DATA RECORDS
☆ ☆ ☆ ☆ ☆ ☆ ☆

Lemma add_data_run hs d h payload src w :
  outdata_wf hs d h payload -> (0 < hs)%nat -> src <> [] ->
  Z.of_nat (hs + length payload + length src) + 3 < 2 ^ 32 ->
  alloc_ok w (alloc_n w) = true ->
  exists d', iscsi_add_data d src (Z.of_nat (length src)) true w = Ret ((0, d'), realloced w) /\
    outdata_wf hs d' h (payload ++ src).
Proof.
  intros (Hh & Hd & pad0 & Hb & Hp0 & H0) Hhs Hne Hmax Hok.
  apply Nat.Div0.mod_divides in H0 as [k Hk].
  assert (Hsrc : (0 < length src)%nat) by (destruct src; [done|cbn; lia]).
  unfold iscsi_add_data. destruct (Z.eqb_spec (Z.of_nat (length src)) 0); [lia|]. cbv zeta.
  rewrite Hd, Hb. destruct (Z.eqb_spec (Z.of_nat (hs + length payload)) 0); [lia|].
  unfold mbind, M_bind. rewrite iscsi_realloc_run by done. cbn [negb default from_option id].
  rewrite u64_small by lia.
  remember (Z.of_nat (hs + length payload) + Z.of_nat (length src)) as len eqn:Elen.
  rewrite align4_land by lia.
  destruct (align4_pad len ltac:(lia)) as (pad & Ea & Hp & Hmod). rewrite Ea.
  destruct (Z.ltb_spec (Z.of_nat (length src)) 0); [lia|].
  destruct (Z.ltb_spec (len + Z.of_nat pad) len); [lia|].
  destruct (Z.ltb_spec (Z.of_nat (length src)) (Z.of_nat (length src))); [lia|]. cbn [orb].
  rewrite (take_ge src) by lia. rewrite !Nat2Z.id.
  replace (Z.to_nat (len + Z.of_nat pad)) with (length h + length payload + length src + pad)%nat
    by lia.
  replace (hs + length payload)%nat with (length h + length payload)%nat by lia.
  rewrite grow_append by lia.
  eexists. split; [reflexivity|]. split; [done|]. split.
  { cbn [dsize]. rewrite length_app. lia. }
  exists pad. split; [|split; [done|]].
  - cbn [ddata]. f_equal. destruct (Z.eqb_spec len (len + Z.of_nat pad)); [done|].
    rewrite app_assoc. replace (Z.to_nat len) with (length (h ++ payload ++ src))
      by (rewrite !length_app; lia).
    replace (Z.to_nat (len + Z.of_nat pad - len)) with pad by lia. apply pad_in_place.
  - rewrite length_app. apply Nat2Z.inj. rewrite Nat2Z.inj_mod.
    replace (Z.of_nat (hs + (length payload + length src) + pad)) with (len + Z.of_nat pad) by lia.
    done.
Qed.

Lemma set32_app_l (h rest : bytes) off v : (off + 4 <= length h)%nat ->
  scsi_set_uint32 (h ++ rest) off v = scsi_set_uint32 h off v ++ rest.
Proof.
  intros Hl. unfold scsi_set_uint32. rewrite insert_app_l by lia.
  rewrite insert_app_l by (rewrite length_insert; lia).
  rewrite insert_app_l by (rewrite !length_insert; lia).
  by rewrite insert_app_l by (rewrite !length_insert; lia).
Qed.

Lemma outdata_wf_set32 hs d h payload off v : outdata_wf hs d h payload -> (off + 4 <= hs)%nat ->
  forall b, ddata d = Some b ->
  outdata_wf hs (d <| ddata := Some (scsi_set_uint32 b off v) |>)
    (scsi_set_uint32 h off v) payload.
Proof.
  intros (Hh & Hd & pad & Hb & Hp) Hoff b Hb'. rewrite Hb in Hb'. injection Hb' as <-.
  split; [by rewrite length_scsi_set_uint32|]. split; [done|]. exists pad. split; [|done].
  cbn. by rewrite set32_app_l by lia.
Qed.

Lemma get_ctx_run {A} (f : iscsi_context -> A) w : get_ctx f w = Ret (f (ctx w), w).
Proof. done. Qed.

Lemma get_pdu_run w p pdu : pdus w !! p = Some pdu -> get_pdu p w = Ret (pdu, w).
Proof. intros Hp. unfold get_pdu, mbind, M_bind, getS. by rewrite Hp. Qed.

Lemma set_pdu_run w p pdu f : pdus w !! p = Some pdu ->
  set_pdu p f w = Ret (tt, w <| pdus ::= <[p := f pdu]> |>).
Proof. intros Hp. unfold set_pdu, mbind at 1, M_bind at 1. by rewrite (get_pdu_run _ _ pdu). Qed.

Lemma set_hdr_run w p pdu f b : pdus w !! p = Some pdu -> ddata (outdata pdu) = Some b ->
  set_hdr p f w = Ret (tt, w <| pdus ::= <[p := pdu <| outdata ::= fun d => d <| ddata := Some (f b) |> |>]> |>).
Proof.
  intros Hp Hb. unfold set_hdr. run (get_pdu_run w p pdu Hp). rewrite Hb. by apply set_pdu_run.
Qed.

(** The PDU after [iscsi_pdu_set_cmdsn]. *)
Definition with_cmdsn (pdu : iscsi_pdu) (sn : Z) : iscsi_pdu :=
  pdu <| outdata ::= fun d => d <| ddata := (fun b => scsi_set_uint32 b 24 sn) <$> ddata d |> |>
      <| pdu_cmdsn := sn |>.

(** The task a PDU refers to, if any, exists. *)
Definition task_live (w : world) (pdu : iscsi_pdu) : Prop :=
  match cbdata_task pdu with Some t => is_Some (tasks w !! t) | None => True end.

(** The tasks after [iscsi_pdu_set_cmdsn] on a PDU. *)
Definition tasks_with_cmdsn (ts : gmap nat scsi_task) (pdu : iscsi_pdu) (sn : Z)
  : gmap nat scsi_task :=
  match cbdata_task pdu with
  | Some t => alter (fun task => task <| task_cmdsn := sn |> <| task_itt := pdu_itt pdu |>) t ts
  | None => ts
  end.

(** Worlds that agree outside the stores, and on the stores. *)
Lemma world_stores_eq w1 w2 :
  w1 <| pdus := ∅ |> <| tasks := ∅ |> = w2 <| pdus := ∅ |> <| tasks := ∅ |> ->
  pdus w1 = pdus w2 -> tasks w1 = tasks w2 -> w1 = w2.
Proof. destruct w1, w2. cbn. intros E -> ->. by simplify_eq. Qed.

Lemma set_cmdsn_run w p pdu sn : pdus w !! p = Some pdu ->
  is_Some (ddata (outdata pdu)) -> task_live w pdu ->
  iscsi_pdu_set_cmdsn p sn w =
  Ret (tt, w <| pdus ::= <[p := with_cmdsn pdu sn]> |>
             <| tasks ::= fun ts => tasks_with_cmdsn ts pdu sn |>).
Proof.
  intros Hp [b Hb] Ht. unfold iscsi_pdu_set_cmdsn.
  run (set_hdr_run w p pdu (fun b => scsi_set_uint32 b 24 sn) b Hp Hb).
  set (pdu1 := pdu <| outdata ::= fun d => d <| ddata := Some (scsi_set_uint32 b 24 sn) |> |>).
  assert (H1 : forall m : gmap nat iscsi_pdu, <[p := pdu1]> m !! p = Some pdu1)
    by (intros; apply lookup_insert_eq).
  match goal with |- (_ ≫= _) ?v = _ =>
    run (set_pdu_run v p pdu1 (fun q => q <| pdu_cmdsn := sn |>) (H1 _)) end.
  assert (Epdu : pdu1 <| pdu_cmdsn := sn |> = with_cmdsn pdu sn).
  { unfold with_cmdsn, pdu1. destruct pdu, outdata. cbn in *. by rewrite Hb. }
  match goal with |- (_ ≫= _) ?v = _ =>
    run (get_pdu_run v p (pdu1 <| pdu_cmdsn := sn |>) (lookup_insert_eq _ _ _)) end.
  unfold tasks_with_cmdsn, task_live in *. change (cbdata_task (upd _ _ _)) with (cbdata_task pdu).
  destruct (cbdata_task pdu) as [t|].
  - destruct Ht as [task Ht]. unfold set_task, get_task, mbind, M_bind, getS, modify. cbn [tasks].
    change (tasks (upd _ _ _)) with (tasks w). rewrite Ht. cbn.
    do 2 f_equal. apply world_stores_eq; cbn; [done..| |].
    + by rewrite insert_insert_eq, <- Epdu.
    + apply map_eq. intros i. destruct (decide (i = t)) as [->|Hne].
      * by rewrite lookup_insert_eq, lookup_alter_eq, Ht.
      * by rewrite lookup_insert_ne, lookup_alter_ne.
  - unfold mret, M_ret. do 2 f_equal. apply world_stores_eq; cbn; [done..| |done].
    by rewrite insert_insert_eq, <- Epdu.
Qed.

Lemma padding_of_dsl h n : scsi_get_uint32 h 4 = n -> 0 <= n < 2 ^ 24 ->
  iscsi_get_pdu_data_size h = n /\ 0 <= iscsi_get_pdu_padding_size h < 4 /\
  (n + iscsi_get_pdu_padding_size h) mod 4 = 0.
Proof.
  intros Hn Hr. unfold iscsi_get_pdu_data_size, iscsi_get_pdu_padding_size. cbv zeta. rewrite Hn.
  assert (n &&& 0x00ffffff = n) as ->.
  { change 0x00ffffff with (Z.ones 24). rewrite Z.land_ones by lia. by apply Z.mod_small. }
  split; [done|]. rewrite align4_land by lia.
  destruct (align4_pad n ltac:(lia)) as (pad & -> & Hp & Hmod).
  replace (n + Z.of_nat pad - n) with (Z.of_nat pad) by lia. split; [lia|done].
Qed.

(** ** Building a PDU *)

(** The world with the PDU [pdu] under the name [p]. *)
Definition put (w : world) (p : nat) (pdu : iscsi_pdu) : world := w <| pdus ::= <[p := pdu]> |>.

Lemma put_lookup w p pdu : pdus (put w p pdu) !! p = Some pdu.
Proof. apply lookup_insert_eq. Qed.

Lemma put_lookup_ne w p pdu x : x <> p -> pdus (put w p pdu) !! x = pdus w !! x.
Proof. intros Hne. by apply lookup_insert_ne. Qed.

Lemma put_put w p a b : put (put w p a) p b = put w p b.
Proof. apply world_stores_eq; [done| |done]. apply insert_insert_eq. Qed.

Lemma put_swap w p q a b : p <> q -> put (put w p a) q b = put (put w q b) p a.
Proof. intros Hne. apply world_stores_eq; [done| |done]. by apply insert_insert_ne. Qed.

Lemma get_put_run w p a : get_pdu p (put w p a) = Ret (a, put w p a).
Proof. apply get_pdu_run, put_lookup. Qed.

Lemma set_put_run w p a f : set_pdu p f (put w p a) = Ret (tt, put w p (f a)).
Proof. rewrite (set_pdu_run _ p a f (put_lookup w p a)). f_equal. f_equal. apply put_put. Qed.

Lemma hdr_put_run w p a f b : ddata (outdata a) = Some b ->
  set_hdr p f (put w p a) =
  Ret (tt, put w p (a <| outdata ::= fun d => d <| ddata := Some (f b) |> |>)).
Proof.
  intros Hb. rewrite (set_hdr_run _ p a f b (put_lookup w p a) Hb). f_equal. f_equal. apply put_put.
Qed.

(** The PDU [iscsi_allocate_pdu] returns, for an opcode other than the login
    request's. *)
Definition blank_pdu (digest opcode resp itt flags : Z) : iscsi_pdu :=
  zero_pdu
    <| outdata := Build_iscsi_data (ISCSI_HEADER_SIZE digest)
         (Some (scsi_set_uint32 (<[0%nat := u8 opcode]>
            (zeros (Z.to_nat (ISCSI_HEADER_SIZE digest)))) 16 itt)) |>
    <| response_opcode := resp |> <| pdu_itt := itt |> <| pdu_flags := flags |>
    <| calculated_data_digest := crc32c_init |>.

(** The world after the two allocations of a PDU. *)
Definition allocated (w : world) : world :=
  w <| alloc_n ::= fun n => S (S n) |> <| fresh ::= S |>
    <| ctx ::= fun c => c <| mallocs ::= fun n => 1 + (1 + n) |> |>.

(** The header block of a fresh PDU; a login request carries the ISID. *)
Definition blank_hdr (c : iscsi_context) (opcode itt : Z) : bytes :=
  let b := <[0%nat := u8 opcode]> (zeros (Z.to_nat (ISCSI_HEADER_SIZE (header_digest c)))) in
  scsi_set_uint32 (if opcode =? ISCSI_PDU_LOGIN_REQUEST then blit b 8 (take 6 (isid c)) else b) 16 itt.

Definition fresh_pdu (c : iscsi_context) (opcode resp itt flags : Z) : iscsi_pdu :=
  zero_pdu
    <| outdata := Build_iscsi_data (ISCSI_HEADER_SIZE (header_digest c)) (Some (blank_hdr c opcode itt)) |>
    <| response_opcode := resp |> <| pdu_itt := itt |> <| pdu_flags := flags |>
    <| calculated_data_digest := crc32c_init |>.

Lemma allocate_run w opcode resp itt flags :
  alloc_ok w (alloc_n w) = true -> alloc_ok w (S (alloc_n w)) = true ->
  iscsi_allocate_pdu opcode resp itt flags w =
  Ret (Some (fresh w), put (allocated w) (fresh w) (fresh_pdu (ctx w) opcode resp itt flags)).
Proof.
  intros H1 H2. unfold iscsi_allocate_pdu. set (p := fresh w).
  set (w1 := w <| alloc_n ::= S |> <| ctx ::= fun c => c <| mallocs ::= Z.add 1 |> |>
               <| fresh ::= S |>).
  assert (E1 : iscsi_tcp_new_pdu w = Ret (Some p, put w1 p zero_pdu)).
  { unfold iscsi_tcp_new_pdu, iscsi_malloc, malloc, when, set_ctx, mbind, M_bind, getS, modify,
      mret, M_ret. by rewrite H1. }
  run E1. set (size := ISCSI_HEADER_SIZE (header_digest (ctx w))).
  run (get_ctx_run header_digest (put w1 p zero_pdu)).
  change (header_digest (ctx (put w1 p zero_pdu))) with (header_digest (ctx w)). fold size. cbv zeta.
  run (set_put_run w1 p zero_pdu (fun pdu => pdu <| outdata ::= fun d => d <| dsize := size |> |>)).
  set (a1 := zero_pdu <| outdata ::= fun d => d <| dsize := size |> |>).
  assert (E2 : iscsi_malloc (put w1 p a1) = Ret (true, put (allocated w) p a1)).
  { unfold iscsi_malloc, malloc, when, set_ctx, mbind, M_bind, getS, modify, mret, M_ret.
    change (alloc_ok (put w1 p a1)) with (alloc_ok w).
    change (alloc_n (put w1 p a1)) with (S (alloc_n w)). by rewrite H2. }
  run E2. cbn [negb]. set (v := allocated w). set (b0 := <[0%nat := u8 opcode]> (zeros (Z.to_nat size))).
  run (set_put_run v p a1 (fun pdu => pdu <| outdata ::= fun d => d <| ddata := Some (zeros (Z.to_nat size)) |> |>)).
  match goal with |- context [put v p ?x] => set (a2 := x) end.
  run (hdr_put_run v p a2 (fun b => <[0%nat := u8 opcode]> b) (zeros (Z.to_nat size)) eq_refl). fold b0.
  match goal with |- context [put v p ?x] => set (a3 := x) end.
  run (set_put_run v p a3 (fun pdu => pdu <| Context.response_opcode := resp |>)).
  match goal with |- context [put v p ?x] => set (a4 := x) end.
  run (get_ctx_run isid (put v p a4)). change (isid (ctx (put v p a4))) with (isid (ctx w)).
  set (b1 := if opcode =? ISCSI_PDU_LOGIN_REQUEST then blit b0 8 (take 6 (isid (ctx w))) else b0).
  rewrite (bind_run _ _ _ tt (put v p (a4 <| outdata ::= fun d => d <| ddata := Some b1 |> |>))).
  2: { unfold b1. destruct (_ =? _); [|done].
       by apply (hdr_put_run v p a4 (fun b => blit b 8 (take 6 (isid (ctx w)))) b0). }
  set (a5 := a4 <| outdata ::= _ |>). unfold iscsi_pdu_set_itt.
  run (hdr_put_run v p a5 (fun b => scsi_set_uint32 b 16 itt) b1 eq_refl).
  match goal with |- context [put v p ?x] => set (a6 := x) end.
  by run (set_put_run v p a6 (fun pdu => pdu <| pdu_itt := itt |> <| pdu_flags := flags |>
              <| calculated_data_digest := crc32c_init |>)).
Qed.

☆ ☆ ☆ ☆ ☆ ☆ ☆

WORK INSTRUCTION
Using the data above, repeat exactly the lines that begin at the line with "(Some (scsi_set_uint32 (<[0%nat" and end at the line with "iscsi_allocate_pdu opcode resp", both ends included.

FINISHED EXERCISE
         (Some (scsi_set_uint32 (<[0%nat := u8 opcode]>
            (zeros (Z.to_nat (ISCSI_HEADER_SIZE digest)))) 16 itt)) |>
    <| response_opcode := resp |> <| pdu_itt := itt |> <| pdu_flags := flags |>
    <| calculated_data_digest := crc32c_init |>.

(** The world after the two allocations of a PDU. *)
Definition allocated (w : world) : world :=
  w <| alloc_n ::= fun n => S (S n) |> <| fresh ::= S |>
    <| ctx ::= fun c => c <| mallocs ::= fun n => 1 + (1 + n) |> |>.

(** The header block of a fresh PDU; a login request carries the ISID. *)
Definition blank_hdr (c : iscsi_context) (opcode itt : Z) : bytes :=
  let b := <[0%nat := u8 opcode]> (zeros (Z.to_nat (ISCSI_HEADER_SIZE (header_digest c)))) in
  scsi_set_uint32 (if opcode =? ISCSI_PDU_LOGIN_REQUEST then blit b 8 (take 6 (isid c)) else b) 16 itt.

Definition fresh_pdu (c : iscsi_context) (opcode resp itt flags : Z) : iscsi_pdu :=
  zero_pdu
    <| outdata := Build_iscsi_data (ISCSI_HEADER_SIZE (header_digest c)) (Some (blank_hdr c opcode itt)) |>
    <| response_opcode := resp |> <| pdu_itt := itt |> <| pdu_flags := flags |>
    <| calculated_data_digest := crc32c_init |>.

Lemma allocate_run w opcode resp itt flags :
  alloc_ok w (alloc_n w) = true -> alloc_ok w (S (alloc_n w)) = true ->
  iscsi_allocate_pdu opcode resp itt flags w =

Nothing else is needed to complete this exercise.